### DATA IN THIS EXERCISE

(* ===== verification/Process.v ===== *)
(** * Process slots: src/src/kernel/process.c and context.c

    Reservation, cloning, publication and release of user process slots.  The
    caller holds the scheduler lock, so each operation is one step. *)
From S2P Require Import Prelude Codec Kconst Ktypes Sched Ipc IpcSpec.

(** [for (q = head, hops = 0; q && hops++ < ...; q = q->next) if (q == p) return 0; if (q) return 0;] *)
Fixpoint walk_clear (next : Z -> Z) (p : Z) (n : nat) (q : Z) : bool :=
  if q =? NIL_PROC then true
  else match n with
  | O => false
  | S n => negb (q =? p) && walk_clear next p n (next q)
  end.

Definition process_detached (k : kst) (p : Z) : bool :=
  let rp := k_proc k p in
  negb ((p =? k_current k) || (p =? k_proc_ptr k) || truthy (p_nextready rp) || truthy (p_nextheld rp) ||
        truthy (p_int_held rp) || truthy (p_int_blocked rp) || truthy (p_callerq rp) || truthy (p_sendlink rp)) &&
  forallb (fun i => walk_clear (fun q => p_nextready (k_proc k q)) p HOPS_LT (k_rdy_head k i)) [0; 1; 2] &&
  walk_clear (fun q => p_nextheld (k_proc k q)) p HOPS_LT (k_held_head k).

(** The numbers from [a] up to, but not including, [b]. *)
Definition upto (a b : Z) : list Z := map (fun i => a + Z.of_nat i) (seq 0 (Z.to_nat (b - a))).

Definition has_pid (k : kst) (pid n : Z) : bool :=
  negb (has (p_flags (k_proc k (proc_addr k n))) P_SLOT_FREE) && (p_pid (k_proc k (proc_addr k n)) =? pid).

Definition process_pid_free (k : kst) (pid : Z) : bool :=
  if pid <=? 0 then false else negb (existsb (has_pid k pid) (upto 0 NR_PROCS)).

(** A user slot that may be taken. *)
Definition reservable (k : kst) (n : Z) : bool :=
  (p_flags (k_proc k (proc_addr k n)) =? P_SLOT_FREE) && process_detached k (proc_addr k n).

Definition reserved (n pid : Z) : proc :=
  set_p_getfrom ANY (set_p_flags NO_MAP (set_p_pid pid (set_p_nr n zero_proc))).

Definition cp32_proc_reserve (pid : Z) (k : kst) : Z * kst :=
  if negb (process_pid_free k pid) then (NIL_PROC, k) else
  match List.find (reservable k) (upto (LOW_USER + 1) NR_PROCS) with
  | Some n => (proc_addr k n, set_proc (proc_addr k n) (reserved n pid) k)
  | None => (NIL_PROC, k)
  end.

(** The descriptor of a clone of [p]. *)
Definition cloned (child pid : Z) (p : proc) : proc :=
  let c := set_p_flags (Z.lor NO_MAP RECEIVING) (set_p_pid pid (set_p_nr child p)) in
  let c := set_p_pendcount 0 (set_p_pending 0 (set_p_alarm 0 (set_reg_a 2 0 c))) in
  let c := set_p_sendlink NIL_PROC (set_p_callerq NIL_PROC (set_p_nextheld NIL_PROC (set_p_nextready NIL_PROC c))) in
  let c := set_p_int_blocked 0 (set_p_int_held 0 c) in
  let c := set_p_blocked_frame_result 0 (set_p_shadow 0 (set_p_stguard 0 c)) in
  set_child_stime 0 (set_child_utime 0 (set_sys_time 0 (set_user_time 0 c))).

Definition bad_clone (k : kst) (parent child pid broker : Z) : bool :=
  let p := k_proc k (proc_addr k parent) in
  let c := k_proc k (proc_addr k child) in
  (negb (broker =? MM_PROC_NR) && negb (broker =? FS_PROC_NR)) ||
  ((parent <=? LOW_USER) || (NR_PROCS <=? parent) || (child <=? LOW_USER) || (NR_PROCS <=? child) ||
   (parent =? child) || (pid <=? 0)) ||
  ((p_pid p <=? 0) || (p_flags p !=? RECEIVING) || (p_getfrom p !=? broker) ||
   negb (truthy (p_messbuf p)) || negb (truthy (r_pc (p_reg p))) || negb (truthy (r_sp (p_reg p))) ||
   (p_flags c !=? P_SLOT_FREE) || negb (process_detached k (proc_addr k child))) ||
  negb (process_pid_free k pid).

Definition cp32_proc_clone (parent child pid broker : Z) : KM unit :=
  bad <- gets (fun k => bad_clone k parent child pid broker) ;;
  guard bad EINVAL ;;;
  modify (fun k => set_proc (proc_addr k child) (cloned child pid (k_proc k (proc_addr k parent))) k).

(** Segment [m] of a process whose stack pointer is [sp] is not flat memory
    that holds [sp]. *)
Definition bad_segment (sp : Z) (m : mem_map) : bool :=
  let base := mem_vir m in
  let bytes := mem_len m <<u CLICK_SHIFT in
  truthy (Z.land base (CLICK_SIZE - 1)) || (mem_phys m !=? Z.shiftr base CLICK_SHIFT) ||
  (Z.shiftr 0xffffffff CLICK_SHIFT <? mem_len m) ||
  (bytes =? 0) || (0xffffffff -u base <? bytes -u 1) || (sp <? base) || (bytes <=? sp -u base).

Definition bad_slot (k : kst) (p : Z) : bool :=
  (p =? NIL_PROC) || (p_nr (k_proc k p) <=? LOW_USER) || (NR_PROCS <=? p_nr (k_proc k p)) ||
  (proc_addr k (p_nr (k_proc k p)) !=? p).

Definition D := 1.
Definition S := 2.
Definition segment (rp : proc) (i : Z) : mem_map := nth (Z.to_nat i) (p_map rp) empty_map.

Definition bad_publication (k : kst) (p : Z) : bool :=
  let rp := k_proc k p in
  let sp := r_sp (p_reg rp) in
  bad_slot k p || (p_flags rp !=? NO_MAP) || (p_pid rp <=? 0) || negb (process_detached k p) ||
  bad_segment sp (segment rp D) || bad_segment sp (segment rp S) ||
  (r_pc (p_reg rp) =? 0) || truthy (Z.land sp 15) || (nthZ (r_a (p_reg rp)) 1 !=? sp) ||
  (nthZ (r_a (p_reg rp)) 15 !=? sp) || (r_psw (p_reg rp) !=? 0x100).

Definition cp32_proc_publish (p : Z) : KM unit :=
  bad <- gets (fun k => bad_publication k p) ;;
  guard bad EINVAL ;;;
  modify (fun k => lock_ready p (upd p (set_p_flags 0) k)).

(** The time of an exited process goes to the foreground broker. *)
Definition account (p : Z) (k : kst) : kst :=
  if p_flags (k_proc k p) =? RECEIVING then
    let rp := k_proc k p in
    upd (proc_addr k FS_PROC_NR) (fun parent =>
      set_child_stime (to_int (child_stime parent + to_int (sys_time rp + child_stime rp)))
        (set_child_utime (to_int (child_utime parent + to_int (user_time rp + child_utime rp))) parent)) k
  else k.

(** No kernel pointer refers to [p] any more. *)
Definition forget (p : Z) (k : kst) : kst :=
  let k := if k_bill_ptr k =? p then set_k_bill_ptr (proc_addr k FS_PROC_NR) k else k in
  let k := if k_irq_return k =? p then set_k_irq_return NIL_PROC k else k in
  let k := if k_blocked_return k =? p then set_k_blocked_return NIL_PROC k else k in
  if k_irq_saved_owner k =? p then set_k_irq_saved_owner NIL_PROC k else k.

Definition free_slot (nr : Z) : proc := set_p_flags P_SLOT_FREE (set_p_nr nr zero_proc).

Definition bad_release (k : kst) (p : Z) : bool :=
  let rp := k_proc k p in
  bad_slot k p || negb (process_detached k p) ||
  ((p_flags rp !=? NO_MAP) && negb ((p_flags rp =? RECEIVING) && (p_getfrom rp =? FS_PROC_NR))).

Definition cp32_proc_release (p : Z) : KM unit :=
  bad <- gets (fun k => bad_release k p) ;;
  guard bad EINVAL ;;;
  nr <- gets (fun k => p_nr (k_proc k p)) ;;
  modify (account p) ;;;
  modify (forget p) ;;;
  modify (set_proc p (free_slot nr)).

(** ** Diagnostics *)
Record cp32_proc_info_row := Info {
  i_endpoint : Z; i_pid : Z; i_flags : Z; i_running : Z; i_user_ticks : Z; i_system_ticks : Z;
  i_child_user_ticks : Z; i_child_system_ticks : Z; i_name : list Z }.

(** The printable name: at most fifteen characters, a control or non-ASCII
    byte as a question mark, zeros to the end. *)
Fixpoint info_name (n : nat) (name : list Z) : list Z :=
  match n, name with
  | Datatypes.S n, c :: name =>
      if c =? 0 then [] else (if (32 <=? c) && (c <? 127) then c else 63) :: info_name n name
  | _, _ => []
  end.

Definition default_name (endpoint : Z) : list Z :=
  if endpoint =? - NR_TASKS then [116; 116; 121]
  else if endpoint =? -4 then [100; 105; 115; 107]
  else if endpoint =? -3 then [99; 108; 111; 99; 107]
  else if endpoint =? SYSTASK then [115; 121; 115; 116; 101; 109]
  else if endpoint =? MM_PROC_NR then [109; 109]
  else if endpoint =? FS_PROC_NR then [115; 104; 101; 108; 108]
  else if endpoint =? IDLE then [105; 100; 108; 101]
  else if endpoint =? HARDWARE then [104; 97; 114; 100; 119; 97; 114; 101]
  else [114; 101; 115; 101; 114; 118; 101; 100].

Definition pad16 (name : list Z) : list Z := name ++ replicate (16 - length name) 0.

(** [None] for a free row. *)
Definition cp32_proc_info (k : kst) (endpoint : Z) : res (option cp32_proc_info_row) :=
  if (endpoint <? - NR_TASKS) || (NR_PROCS <=? endpoint) then Err EINVAL else
  let p := proc_addr k endpoint in
  let rp := k_proc k p in
  if has (p_flags rp) P_SLOT_FREE then Ok None else
  let name := info_name 15 (p_name rp) in
  Ok (Some (Info endpoint (p_pid rp) (p_flags rp) (of_bool (p =? k_current k))
    (wrap32 (user_time rp)) (wrap32 (sys_time rp)) (wrap32 (child_utime rp)) (wrap32 (child_stime rp))
    (pad16 (match name with [] => default_name endpoint | _ => name end)))).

######

→ BRIEF:
Output only the lines from the one holding "(wrap32 (user_time rp))" through the last line above, exactly as they appear.

→ YOUR RESPONSE:
    (wrap32 (user_time rp)) (wrap32 (sys_time rp)) (wrap32 (child_utime rp)) (wrap32 (child_stime rp))
    (pad16 (match name with [] => default_name endpoint | _ => name end)))).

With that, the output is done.